Swift COVID-19 Rapid Testing site, entry and waiting area without demand.
Mid-afternoon on Day Two, the entry point for testing was idle. Two PSD officers hung out in the vestibule.

Kickbacks? Fraud? A Whistleblower Assault on Shelton Haynes


The whistleblower assault on Shelton Haynes, loaded up in an anonymous letter, features a gloves-off attack on his handling of the Swift Emergency Care COVID Testing Site. The writers are so incensed over it, they led off with it as general complaints went specific. Much was off base or out of proportion. But in this case of “Where there’s smoke, there’s fire,” there is an awful lot of smoke. This is Part Three.

by David Stone

The Roosevelt Island Daily News

Entrance, Swift COVID-19 Rapid Testing site.
On opening day, the Public Safety Department stationed an officer as a barker out front, urging passersby to go inside for testing.

The Core of the Whistleblower Assault

“In January of 2021, RIOC opened a COVID-19 testing site managed by Swift Emergency Care, P.C., a company founded solely with the purpose to defraud RIOC, and run by Dr. Christian Bannerman,” the whistleblowers say. But there is no concrete evidence or documentation.

At the same time, there is so much questionable and documentary evidence that it could fill a book in itself. So much it would overwhelm everything else.

As we reported last year, RIOC’s response to our FOIL request exposed a raft of questionable activities involving the Swift site. And that relied on a clumsy partial response. After we published, RIOC clammed up, refusing a request for many missing documents.

Already, there was clear evidence of “unconventional” purchasing decisions, attempts to cover up improper spending, failures at monitoring expenses and falsified documents. RIOC, it seemed, had gone back with picks and shovels to cover many misdeeds.

Once RIOC slammed the door on other documents they are legally obliged to share, we put a package together for the state’s Inspector General. We believe an investigation is ongoing.

Some New Information from the Whistleblowers

Follow the links above for detailed accounts, but the whistleblower assault includes items we didn’t know about when we published.

Swift Emergency Care stated that they were reporting test results first to New York State, then corrected it to New York City. However, in searching both public and private reporting platforms, no data for the site was found.

NYSWeDeserveBetter/Saturday, March 26th, 2022.

On a practical level, this may make the most noise. While COVID-19 raged, city and state working off statistics, RIOC’s partner – allegedly a close friend of President/CEO Shelton Haynes – appears to have withheld critical data.

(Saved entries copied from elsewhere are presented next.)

(* ===== verification/BlobsProofs.v ===== *)
(** * What the blob endpoints store and serve *)
From stdpp Require Import pretty.
From S2P Require Import Prelude Str Protocol Api Json Model Records Oidc Auth Spool Access.
From S2P Require Import Metrics App Blobs.

Local Open Scope string_scope.
Local Open Scope mbx_scope.

(** ** Spooling and hashing *)

Section Spooling.
Context `{Protocol} `{HashLaws} `{Hex}.

Lemma file_call_ok data file file' :
  file_call data file = Ok file' ->
  written file' = (written file ++ data)%list /\ faults file' = tail (faults file).
Proof. unfold file_call. destruct (faults file) as [|[e|] rest] eqn:E; [|done|]; by intros [= <-]. Qed.

Lemma file_call_total data file :
  Forall (eq None) (faults file) -> exists file', file_call data file = Ok file' /\
    Forall (eq None) (faults file').
Proof.
  unfold file_call. destruct (faults file) as [|f rest]; [by eauto|].
  intros [<- Hrest]%Forall_cons. by eauto.
Qed.

Lemma map_ok_inj (l1 l2 : list bytes) : map (@Ok string bytes) l1 = map Ok l2 -> l1 = l2.
Proof. revert l2; induction l1 as [|x l1 IH]; intros [|y l2]; try done. intros [= -> Hl]. f_equal. auto. Qed.

Lemma hashers_streaming a chunks :
  finalize_hashers a (foldl (fun h c => update_hashers a c h) new_hashers chunks) =
  content_hash a (concat chunks).
Proof.
  assert (forall s1 s2, foldl (fun h c => update_hashers a c h) (mkHashers s1 s2) chunks =
    match a with
    | Blake3 => mkHashers (foldl blake3_update s1 chunks) s2
    | Sha256 => mkHashers s1 (foldl sha256_update s2 chunks)
    end) as Hfold.
  { induction chunks as [|c chunks IH]; intros s1 s2; destruct a; cbn; [done..|apply IH|apply IH]. }
  unfold new_hashers. rewrite Hfold. destruct a; cbn; [apply blake3_streaming|].
  by rewrite sha256_streaming.
Qed.

Lemma receive_ok d max body u u' :
  receive d max body u = Ok u' ->
  exists chunks, body = map Ok chunks /\
    upload_size u' = (upload_size u + N.of_nat (length (concat chunks)))%N /\
    written (upload_file u') = (written (upload_file u) ++ concat chunks)%list /\
    forall a, algorithm_kind d = Ok a ->
      upload_hashers u' = foldl (fun h c => update_hashers a c h) (upload_hashers u) chunks.
Proof.
  revert u; induction body as [|chunk body IH]; intros u; cbn [receive].
  { intros [= <-]. exists []. cbn. rewrite app_nil_r, N.add_0_r. done. }
  intros (c & Hc & Hk)%result_bind_ok. destruct chunk as [c'|]; [|done]. injection Hc as ->.
  apply result_bind_ok in Hk as (sz & Hsz%ok_or_ok & Hk).
  apply checked_add_some in Hsz as [-> _].
  destruct (_ || _); [done|].
  ok_step Hk as a Ha. destruct (algorithm_kind d) as [a'|] eqn:Hkind; [|done].
  injection Ha as ->. apply result_bind_ok in Hk as (file & [Hw _]%file_call_ok & Hk).
  apply IH in Hk as (chunks & -> & Hsz' & Hw' & Hh). cbn in *. exists (c :: chunks). cbn.
  split; [done|]. split; [rewrite Hsz', length_app; lia|].
  split; [by rewrite Hw', Hw, app_assoc|]. intros a0 [= <-]. by apply Hh.
Qed.

(** Without a fault of the file, a body no longer than declared is received. *)
Lemma receive_total d max chunks a u :
  algorithm_kind d = Ok a -> (digest_size d <= max)%N -> (digest_size d < u64_modulus)%N ->
  Forall (eq None) (faults (upload_file u)) ->
  (upload_size u + N.of_nat (length (concat chunks)) <= digest_size d)%N ->
  exists u', receive d max (map Ok chunks) u = Ok u' /\ Forall (eq None) (faults (upload_file u')).
Proof.
  intros Ha Hmax Hu64. revert u; induction chunks as [|c chunks IH]; intros u Hf Hlen; cbn.
  { eauto. }
  cbn in Hlen. rewrite length_app in Hlen.
  assert (checked_add (upload_size u) (N.of_nat (length c)) =
    Some (upload_size u + N.of_nat (length c))%N) as -> by (apply checked_add_some; lia).
  cbn. destruct (N.ltb_spec (digest_size d) (upload_size u + N.of_nat (length c))); [lia|].
  destruct (N.ltb_spec max (upload_size u + N.of_nat (length c))); [lia|]. cbn. rewrite Ha. cbn.
  destruct (file_call_total c (upload_file u) Hf) as (file & Hcall & Hf').
  unfold write_all. rewrite Hcall. cbn. apply IH; cbn; [done|lia].
Qed.

Lemma spool_upload_ok d max body fs content :
  spool_upload d max body fs = Ok content ->
  exists chunks, body = map Ok chunks /\ content = concat chunks /\ content_matches d content.
Proof.
  unfold spool_upload.
  intros (file & (f0 & [Hw0 _]%file_call_ok & [Hw1 _]%file_call_ok)%result_bind_ok & Hk)%result_bind_ok.
  apply result_bind_ok in Hk as (u & (chunks & -> & Hsz & Hw & Hh)%receive_ok & Hk).
  apply result_bind_ok in Hk as (f2 & [Hw2 _]%file_call_ok & Hk).
  ok_step Hk as a Ha. destruct (algorithm_kind d) as [a'|] eqn:Hkind; [|done].
  injection Ha as ->. specialize (Hh a eq_refl).
  destruct (N.eqb_spec (upload_size u) (digest_size d)) as [Hsize|]; [|done].
  destruct (String.eqb_spec (finalize_hashers a (upload_hashers u)) (digest_hash d)) as [Hhash|]; [|done].
  injection Hk as <-. exists chunks. cbn in *. rewrite Hw2, Hw, Hw1, Hw0, app_nil_r. cbn.
  split; [done|]. split; [done|]. split; [by rewrite <-Hsize, Hsz|]. exists a. split; [done|].
  by rewrite <-Hhash, Hh, hashers_streaming.
Qed.

(** An upload passes its checks exactly when its chunks, put together, are
    the content its digest names: wherever the body is cut, with no error on
    the way, and with the declared size and hash. *)
Theorem spool_upload_spec d max body content
    (Hmax : (digest_size d <= max)%N) (Hu64 : digest_u64 d) :
  spool_upload d max body [] = Ok content <->
  exists chunks, body = map Ok chunks /\ content = concat chunks /\ content_matches d content.
Proof.
  split; [apply spool_upload_ok|]. intros (chunks & -> & -> & Hsize & a & Ha & Hhash).
  unfold spool_upload. cbn [file_create file_call faults result_bind].
  destruct (receive_total d max chunks a (mkUpload 0 new_hashers (mkSpoolFile [] [])))
    as (u & Hu & Hf); [done..|constructor|cbn; lia|].
  change (written _ ++ [])%list with (@nil Byte.byte). rewrite Hu. cbn [result_bind].
  destruct (file_call_total [] (upload_file u) Hf) as (file & Hcall & _).
  unfold flush_file. rewrite Hcall. cbn [result_bind]. rewrite Ha. cbn [result_bind map_err].
  apply receive_ok in Hu as (chunks' & Hchunks & Hsz & Hw & Hh).
  apply map_ok_inj in Hchunks as <-.
  rewrite (Hh a Ha), hashers_streaming, Hhash, String.eqb_refl.
  cbn in Hsz. rewrite Hsz, Hsize, N.eqb_refl. cbn.
  apply file_call_ok in Hcall as [-> _]. by rewrite Hw, app_nil_r.
Qed.
End Spooling.

(** ** Stores that hold what their digests promise *)

(** Whether the object store retains what it was given. It does not where a
    lifecycle rule expires objects (README.md, "Bounding storage"). *)
Class Retention := retains : Prop.

Section Endpoints.
Context `{Protocol} `{HashLaws} `{Hex} `{Records} `{!JsonText} `{!Documents} `{!Jwt} `{!AuthJson} `{!Tokio}.
Context {MS BS : Type} `{!MetadataStore MS} `{!BlobStore BS}.
Context `{!MetadataLaws MS} `{!BlobLaws BS} `{!BlobReads BS}.
Notation AppState := (AppState (MS:=MS) (BS:=BS)).
Implicit Types w : AppState.

Context {retention : Retention}.

(** The invariant of the service: every object has the content its digest
    names, and every blob a namespace sees has a valid digest and, where objects
    are retained, is stored. An object belongs to a valid digest; what a store
    answers for any other is left open. *)
Record store_inv w : Prop := {
  inv_wf : meta_wf (metadata w);
  inv_content : forall d c, digest_validate d = Ok tt -> objects (blobs w) d = Some c ->
    content_matches d c;
  inv_valid : forall ns d, view_blob (view (metadata w)) ns d = true -> digest_validate d = Ok tt;
  inv_u64 : forall ns d, view_blob (view (metadata w)) ns d = true -> digest_u64 d;
  inv_stored : retains -> forall ns d, view_blob (view (metadata w)) ns d = true ->
    is_Some (objects (blobs w) d);
}.

(** What is new matches; and nothing the stores hold was changed or lost, unless
    they expire objects. *)
Definition objects_grow w w' : Prop :=
  forall d, digest_validate d = Ok tt -> objects (blobs w') d = objects (blobs w) d \/
    (objects (blobs w) d = None /\
     exists c, objects (blobs w') d = Some c /\ content_matches d c) \/
    ((retains -> False) /\ forall c, objects (blobs w') d = Some c -> content_matches d c).

(** An object that is retained is there for good. *)
Lemma grow_kept w w' d c :
  objects_grow w w' -> retains -> digest_validate d = Ok tt -> objects (blobs w) d = Some c ->
  objects (blobs w') d = Some c.
Proof. intros Hg Hk Hval Hc. destruct (Hg d Hval) as [->|[[Hn _]|[Hno _]]]; [done|congruence|by destruct Hno]. Qed.

Lemma grow_some w w' d :
  objects_grow w w' -> retains -> digest_validate d = Ok tt -> is_Some (objects (blobs w) d) ->
  is_Some (objects (blobs w') d).
Proof. intros Hg Hk Hval [c Hc]. exists c. by eapply grow_kept. Qed.

(** The metadata another namespace sees is untouched. *)
Definition same_elsewhere (ns : string) w w' : Prop :=
  forall ns' d, ns' <> ns ->
    view_blob (view (metadata w')) ns' d = view_blob (view (metadata w)) ns' d /\
    view_result (view (metadata w')) ns' d = view_result (view (metadata w)) ns' d /\
    view_manifest (view (metadata w')) ns' d = view_manifest (view (metadata w)) ns' d.

Lemma same_stores_grow w w' : same_stores w w' -> objects_grow w w'.
Proof. intros [_ Ho] d _. by left. Qed.

Lemma same_stores_elsewhere ns w w' : same_stores w w' -> same_elsewhere ns w w'.
Proof. intros [(Hb & Hr & Hm) _] ns' d _. auto. Qed.

#[export] Instance objects_grow_preorder : PreOrder objects_grow.
Proof.
  split; [by intros w d; left|]. intros w1 w2 w3 H12 H23 d Hval.
  destruct (H23 d Hval) as [Heq|[[Hn (c & Hc & Hm)]|[Hno Hm]]]; [rewrite Heq; by apply H12| |by right; right].
  destruct (H12 d Hval) as [Heq|[[Hn' (c' & Hc' & _)]|[Hno _]]]; [|congruence|].
  - right; left. rewrite <-Heq. eauto.
  - right; right. split; [done|]. intros c2. rewrite Hc. by intros [= <-].
Qed.

#[export] Instance same_elsewhere_preorder ns : PreOrder (same_elsewhere ns).
Proof.
  split; [by intros w ns' d|]. intros w1 w2 w3 H12 H23 ns' d Hne.
  destruct (H12 ns' d Hne) as (? & ? & ?), (H23 ns' d Hne) as (? & ? & ?). split_and!; congruence.
Qed.

Lemma store_inv_step w w' :
  store_inv w -> meta_wf (metadata w') -> objects_grow w w' ->
  (forall ns d, view_blob (view (metadata w')) ns d = true ->
     view_blob (view (metadata w)) ns d = true \/
     (digest_validate d = Ok tt /\ digest_u64 d /\ (retains -> is_Some (objects (blobs w') d)))) ->
  store_inv w'.
Proof.
  intros [_ Hc Hval Hu Hs] Hwf Hg Hv. split; [done|..].
  - intros d c Hd Ho. destruct (Hg d Hd) as [Heq|[[_ (c' & Hc' & Hm)]|[_ Hm]]]; [|naive_solver|auto].
    apply Hc; [done|]. by rewrite <-Heq.
  - intros ns d [Hold|[? _]]%Hv; [by eapply Hval|done].
  - intros ns d [Hold|(_ & ? & _)]%Hv; [by eapply Hu|done].
  - intros Hk ns d [Hold|(_ & _ & ?)]%Hv; [|auto]. eapply grow_some; [done..|by eapply Hval|by eapply Hs].
Qed.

This resonates because numbers offered to the board by Haynes’s handpicked coordinator of the Swift Operation, Mary Cunneen, never made sense. And observation made them absurd. Inflated and unverifiable. It may also explain why Swift did not leave any official records. You can’t disprove what doesn’t exist in reality.

A Quid Pro Quo?

Reviewing the whistleblower assault, we stumbled on something else.

A deal Haynes cut with Hudson-Related, agreeing to $1 rent for 524 Main Street, which RIOC rolled over to Swift Emergency Medical, may have been a trade-off. Here are the facts.

After the New York Public Library pulled up stakes, moving to its new location a few doors down the block, 524 Main sat idle. Hudson-Related found no one interested in the space. It made sense to offer the location as essentially a painless contribution to the cause of fighting COVID.

NYPL had been paying about $26K annually for the site, making its departure a big hole in Hudson-Related’s income. But a not-so-unpredictable solution was found. Instead of renewing its 45-year-old lease at 591 Main, RIOC took much smaller space at 524 soon after Swift closed up shop. There were repercussions with the state crowding nonprofits out of the Cultural Center, compensating for the now inadequate office.

There was a lot worse, though. RIOC agreed to pay $76,000 per year for their new offices. That’s right – triple what the last tenant paid without a single whiff of competition. And you can add in thousands piled on for renovating the new space and decommissioning the old.

The whistleblowers are right in calling this scandal into the open, but to their credit, it’s even worse than their write-up, which they have now released online.